Arithmetic sequences are sequences of numbers where the difference between consecutive terms is constant. This difference is known as the "common difference" and is usually denoted by the letter \(d\). For an arithmetic sequence, if you know the first term \(a_1\) and the common difference \(d\), you can find any term in the sequence using the formula:

• First term: \( a_1 \)
• Common difference: \( d \)
• General term formula: \( a_n = a_1 + (n-1) \times d \)
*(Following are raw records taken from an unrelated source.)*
(** [Net]: the LSTM and the linear layer map one window, a sequence of
    one-feature steps, to one number; a batch is processed sample by sample. *)
Variable params : Type.
Variable net_sample : params -> list (list R) -> R.

(** What produced a tensor, as far as autograd needs it. *)
Inductive graph : Type :=
| NetOutput (x : list (list (list R)))
| SquaredErrorSum (prediction : graph) (target : list R).

Variable gradient : Type.
Variable autograd : params -> graph -> gradient.
Variable gradient_add : gradient -> gradient -> gradient.
Variable gradient_cleared : gradient.

Variable optimizer : Type.
Variable adam_init : params -> optimizer.
Variable adam_step : optimizer -> params -> gradient -> optimizer * params.

(** A tensor: its entries and its [grad_fn]. *)
Record tensor (T : Type) : Type := {
  data : T;
  grad_fn : option graph
}.

(** The library calls that are logged. *)
Inductive call : Type :=
| CallNet (grad_mode : bool) (x : list (list (list R)))
| CallLoss
| CallSetDescription
| CallBackward
| CallStep
| CallZeroGrad.

Record session : Type := {
  net_params : params;
  net_grads : gradient;
  opt_state : optimizer;
  grad_enabled : bool;
  bar_description : string;
  stdout : list string;
  calls : list call
}.
(** C4: when a container closes back into the qpdf dictionary, that is when
    the objects dictionary closes, every ObjGen still in the reservation
    set, referenced but not defined by an object entry, has its table entry
    replaced by a null object; no error is recorded, the reservation set is
    left empty, and an object outside the set stays what it was. *)
Theorem containerEnd_resolves_reserved
    (value : JSON) (r : JSONReactor) (stk : list state_e) :
  state_stack r = st_qpdf :: stk ->
  exists r',
    containerEnd value r = (Return tt, r') /\
    reserved r' = ∅ /\
    (forall og, og ∈ reserved r ->
       ObjectGraph.resolve (pdf r') (h_indirect og) = Some ot_null) /\
    (forall og o, og ∉ reserved r ->
       ObjectGraph.resolve (pdf r) (h_indirect og) = Some o ->
       ObjectGraph.resolve (pdf r') (h_indirect og) = Some o) /\
    warnings (pdf r') = warnings (pdf r) /\
    errors r' = errors r.
Proof.
  intros Hstk.
  set (r0 := set_state_stack stk (set_state st_qpdf r)).
  destruct (resolve_to_null_loop (elements (reserved r)) r0)
    as (q' & Hrun & Hw & (extra & Hheap & Hnull) & Hin & Hout).
  change (pdf r0) with (pdf r) in Hw, Hheap, Hin, Hout.
  exists (set_reserved ∅ (set_pdf q' r0)).
  split; [| split; [| split; [| split; [| split]]]].
  - transitivity
      (bind (for_each (elements (reserved r)) resolve_to_null)
         (fun _ => modify (set_reserved ∅)) r0).
    + subst r0. destruct_reactor r. simpl in Hstk. subst sstk. reflexivity.
    + unfold bind. rewrite Hrun. reflexivity.
  - reflexivity.
  - intros og Hog. apply elem_of_elements in Hog.
    destruct (Hin og Hog) as (n & Hn & Hrange). simpl in Hrange.
    unfold ObjectGraph.resolve. simpl. rewrite Hn, Hheap.
    rewrite lookup_app_r by lia.
    destruct (extra !! (n - length (object_heap (pdf r)))%nat) as [o |] eqn:E.
    + rewrite Forall_forall in Hnull.
      rewrite (Hnull o) by (eapply list_elem_of_lookup_2; exact E).
      reflexivity.
    + apply lookup_ge_None in E. rewrite Hheap, length_app in Hrange. lia.
  - intros og o Hog Hres.
    assert (Hl : og ∉ elements (reserved r))
      by (rewrite elem_of_elements; exact Hog).
    unfold ObjectGraph.resolve in *. simpl in *.
    rewrite (Hout og Hl).
    destruct (obj_cache (pdf r) !! og) as [n |]; [| discriminate Hres].
    rewrite Hheap. apply lookup_app_l_Some. exact Hres.
  - exact Hw.
  - reflexivity.
Qed.

Lemma containerEnd_resolves_reserved_witness :
  let r := Samples.objects_with_dangling_reference in
  (2, 0) ∈ reserved r /\
  exists r',
    containerEnd (Samples.D 24 62) r = (Return tt, r') /\
    reserved r' = ∅ /\
    (forall og, og ∈ reserved r ->
       ObjectGraph.resolve (pdf r') (h_indirect og) = Some ot_null) /\
    (forall og o, og ∉ reserved r ->
       ObjectGraph.resolve (pdf r) (h_indirect og) = Some o ->
       ObjectGraph.resolve (pdf r') (h_indirect og) = Some o) /\
    warnings (pdf r') = warnings (pdf r) /\
    errors r' = errors r.
Proof.
  split.
  - vm_compute. reflexivity.
  - apply (containerEnd_resolves_reserved (Samples.D 24 62)
             Samples.objects_with_dangling_reference
             [st_top; st_initial; st_initial]).
    vm_compute. reflexivity.
Defined.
This type of sequence is "linear" because the difference between each pair of terms is always the same.
Understanding arithmetic sequences is crucial because they form the foundation of many mathematical concepts and have practical applications in fields such as finance, computer science, and physics. Using the formula you can easily compute any term in the sequence, which can be valuable for identifying patterns and making predictions.

In any sequence, a term represents an individual element or number in that series. Understanding sequence terms is very important, especially when you're studying how sequences work.
In this particular exercise, we are given a formula to find the terms of the sequence: \[ a_n = \frac{n}{n+1} \] Here, \(a_n\) represents the \(n\)-th term in the sequence. To find any term, you simply substitute the desired term number for \(n\) in the formula.

• Example 1st term: \( a_1 = \frac{1}{1+1} = \frac{1}{2} \)
• Example 2nd term: \( a_2 = \frac{2}{2+1} = \frac{2}{3} \)
• Example 3rd term: \( a_3 = \frac{3}{3+1} = \frac{3}{4} \)
• Example 4th term: \( a_4 = \frac{4}{4+1} = \frac{4}{5} \)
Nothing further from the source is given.